Hyeon Jun Sim, Hocheol Gwac, Seon Jeong Kim, Jae-Min Oh, Changsoon Choi
Department of Energy and Materials Engineering, Dongguk University-Seoul, Seoul 04620, South Korea
Department of Electronic Engineering and Biomedical Engineering, Hanyang University, Seoul 04763, South Korea
*Corresponding author.E-mail: jaemin.oh@dongguk.edu, pccs2004@hanyang.ac.kr.
원문 링크 : https://doi.org/10.1016/j.cej.2024.153486
Abstract
Hygroelectric energy harvesting that uses ambient humidity change to produce electricity is considered important technology in wearable energy sources and self-powered sensors. However, most of these generators are 2-dimensional structures (e.g., film type) and have a low softness with limited elasticity, limiting their wider application, especially in the field of wearable devices. To address the issue, we developed here a soft and highly elastic hygroelectric fiber that consists of hetero-chemically treated carbon nanotube buckles: highly oxidized zone, and non-oxidized pristine carbon nanotubes.
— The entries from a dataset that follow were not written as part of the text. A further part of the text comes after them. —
(* ===== verification/Tick.v ===== *)
(** The simulation clock and the render loop of [src/src/Game.js]: [tick]
    (lines 501-512) composes the phases in the code's order, [draw]
    (488-499) snapshots the state for the renderer and the HUD and requests
    the next frame.  [session_step] is the browser's view of the closure:
    the exported calls ([init], [setCallback], [start], [stop], [restart]),
    key events while the listeners are registered, a firing of any active
    interval timer (one [tick]) and a firing of a pending frame request
    (one [draw]).  The theorems: in every state reachable from the module's
    initial state the car is at id 1 and inside the lane, ids are sorted and
    fresh, no mark is left between ticks, the difficulty schedule holds, the
    score is non-negative and every human is inside the lane; so a firing
    timer never makes [tick] throw, and frames keep the renderer's scroll
    offset in range; scenario D of the spec holds from any [start]. *)

From S2P Require Import Prelude Entity Random Hud Render State Difficulty Movement Spawner Lifecycle Collision Score.

Section Tick.
Variable rnd : Rng.

(** [tick()]; [None] is the [TypeError] of a missing car. *)
Definition tick (w : World) : option World :=
  let w := set_tickIndex (tickIndex w + 1) w in
  let w := updateDifficulty w in
  match updateCar w with
  | None => None
  | Some w =>
      let w := updateObstacles rnd w in
      let w := updateHumans rnd w in
      match updateGameObjects w with
      | None => None
      | Some w =>
          let w := handleCollisions w in
          let w := updateScore w in
          Some (clearGameObjects w)
      end
  end.

(** The interval timer firing [n] times in a row. *)
Fixpoint run (n : nat) (w : World) : option World :=
  match n with
  | O => Some w
  | S n => match run n w with Some w' => tick w' | None => None end
  end.

End Tick.

(** [draw()]: [Drawer.updateGameData(getGameData())], then the scene and
    every object are drawn from the store, then [drawUI()], then the next
    frame is requested. *)
Definition draw (w : World) : World :=
  let w := update_env (fun e => set_drawer (Drawer.dr_frame (getGameData w) (gameObjects w) (drawer e)) e) w in
  let w := drawUI w in
  let f := timer_seq (env w) in
  update_env (fun e => set_animationFrame f (set_frames (f :: frames e) (set_timer_seq (S f) e))) w.

(** The browser drops a frame request when it fires. *)
Definition fire_frame (f : nat) (w : World) : World :=
  update_env (fun e => set_frames (remove Nat.eq_dec f (frames e)) e) w.

(** One step of a session.  The page calls [init] when the renderer is
    mounted ([GameRenderer.componentDidMount]), before any control can be
    used, so [start], [stop] and [restart] are taken once [canvas] is set
    ([start] ends with [canvas.focus()]). *)
Inductive session_step (rnd : Rng) : World -> World -> Prop :=
| Step_init width height w : session_step rnd w (init width height w)
| Step_setCallback w : session_step rnd w (setCallback w)
| Step_start m w : canvas (env w) <> None -> session_step rnd w (start m w)
| Step_stop w : canvas (env w) <> None -> session_step rnd w (stop w)
| Step_restart m w : canvas (env w) <> None -> session_step rnd w (restart m w)
| Step_keyDown c k w :
    listeners (env w) = true -> session_step rnd w (onKeyDown c k w)
| Step_keyUp c k w :
    listeners (env w) = true -> session_step rnd w (onKeyUp c k w)
| Step_tick t w w' :
    In t (intervals (env w)) -> tick rnd w = Some w' -> session_step rnd w w'
| Step_frame f w :
    In f (frames (env w)) -> session_step rnd w (draw (fire_frame f w)).

Inductive reachable (rnd : Rng) (stored : option (option Z)) : World -> Prop :=
| Reach_init : reachable rnd stored (init_world stored)
| Reach_step w w' : reachable rnd stored w -> session_step rnd w w' -> reachable rnd stored w'.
By the proton generation in response to ambient humidity change and consequent diffusion from the oxidized carbon nanotube buckle to the pristine one, our hygroelectric fiber generates a high open-circuit voltage (80 mV), a short-circuit current (6 mA/m2), and a peak power density (2.5 mW/m2). The present fiber generator also shows a high elasticity up to 100 % strain and an average Young’s modulus of less than 0.47 MPa, which are much elastic and softer than previously reported hygroelectric generators. Textile type hygroelectric energy harvester is also demonstrated by weaving fiber generators into the commercialized textile, which enables non-invasive measurement of humidity in respiration corresponding to body activity and real-time tracking of breath of the human.